[Assigned task]
Your task is to reproduce exactly the lines that run from the beginning of the data through the line where "[DirEntry.Info] return: both" appears.

━━━━━━━━

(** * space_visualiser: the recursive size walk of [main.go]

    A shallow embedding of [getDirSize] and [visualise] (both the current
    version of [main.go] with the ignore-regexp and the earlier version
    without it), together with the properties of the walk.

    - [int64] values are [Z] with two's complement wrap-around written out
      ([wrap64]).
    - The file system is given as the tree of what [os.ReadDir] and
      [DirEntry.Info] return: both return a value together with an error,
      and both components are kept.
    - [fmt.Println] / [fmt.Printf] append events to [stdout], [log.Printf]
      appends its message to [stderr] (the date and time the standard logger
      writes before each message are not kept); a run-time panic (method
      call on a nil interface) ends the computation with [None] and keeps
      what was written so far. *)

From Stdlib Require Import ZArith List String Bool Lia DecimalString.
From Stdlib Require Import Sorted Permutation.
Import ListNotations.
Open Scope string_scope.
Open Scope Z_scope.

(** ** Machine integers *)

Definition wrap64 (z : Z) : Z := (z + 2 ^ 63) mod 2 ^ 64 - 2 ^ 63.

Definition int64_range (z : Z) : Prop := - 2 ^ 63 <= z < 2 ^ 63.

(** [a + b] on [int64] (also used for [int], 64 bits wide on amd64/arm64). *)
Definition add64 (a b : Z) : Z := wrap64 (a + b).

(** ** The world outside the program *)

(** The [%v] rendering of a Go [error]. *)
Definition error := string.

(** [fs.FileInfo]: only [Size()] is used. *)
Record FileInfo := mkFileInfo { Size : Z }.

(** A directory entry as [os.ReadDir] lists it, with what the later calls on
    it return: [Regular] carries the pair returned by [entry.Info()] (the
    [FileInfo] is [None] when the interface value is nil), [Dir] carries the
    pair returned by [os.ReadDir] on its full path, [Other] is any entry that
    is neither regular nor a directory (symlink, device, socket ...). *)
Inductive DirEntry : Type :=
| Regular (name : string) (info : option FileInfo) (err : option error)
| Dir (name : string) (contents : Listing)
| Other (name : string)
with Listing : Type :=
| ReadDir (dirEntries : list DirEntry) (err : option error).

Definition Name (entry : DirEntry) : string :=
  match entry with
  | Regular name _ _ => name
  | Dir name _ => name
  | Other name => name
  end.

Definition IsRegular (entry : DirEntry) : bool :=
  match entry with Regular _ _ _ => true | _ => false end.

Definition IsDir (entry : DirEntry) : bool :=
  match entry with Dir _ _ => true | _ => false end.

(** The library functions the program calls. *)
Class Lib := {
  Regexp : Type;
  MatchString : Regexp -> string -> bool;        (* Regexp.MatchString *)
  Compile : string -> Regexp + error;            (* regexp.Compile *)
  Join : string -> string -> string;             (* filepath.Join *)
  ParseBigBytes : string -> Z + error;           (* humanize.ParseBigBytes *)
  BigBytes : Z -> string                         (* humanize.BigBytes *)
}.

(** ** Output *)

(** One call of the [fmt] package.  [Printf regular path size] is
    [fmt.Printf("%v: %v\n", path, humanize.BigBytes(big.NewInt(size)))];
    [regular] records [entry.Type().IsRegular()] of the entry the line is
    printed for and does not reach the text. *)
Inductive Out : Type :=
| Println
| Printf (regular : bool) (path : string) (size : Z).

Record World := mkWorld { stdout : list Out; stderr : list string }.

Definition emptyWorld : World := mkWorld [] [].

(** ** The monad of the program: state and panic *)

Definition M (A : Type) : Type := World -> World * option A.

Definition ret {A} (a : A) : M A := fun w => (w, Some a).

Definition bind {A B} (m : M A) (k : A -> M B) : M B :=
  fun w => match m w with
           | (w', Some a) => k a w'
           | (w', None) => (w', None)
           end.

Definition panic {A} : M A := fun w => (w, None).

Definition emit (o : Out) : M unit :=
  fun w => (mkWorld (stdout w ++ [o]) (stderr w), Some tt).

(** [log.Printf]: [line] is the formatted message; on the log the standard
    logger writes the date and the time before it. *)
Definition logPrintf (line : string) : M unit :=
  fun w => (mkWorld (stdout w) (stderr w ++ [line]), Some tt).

━━━━━━━━

[Solution]
(** * space_visualiser: the recursive size walk of [main.go]

    A shallow embedding of [getDirSize] and [visualise] (both the current
    version of [main.go] with the ignore-regexp and the earlier version
    without it), together with the properties of the walk.

    - [int64] values are [Z] with two's complement wrap-around written out
      ([wrap64]).
    - The file system is given as the tree of what [os.ReadDir] and
      [DirEntry.Info] return: both return a value together with an error,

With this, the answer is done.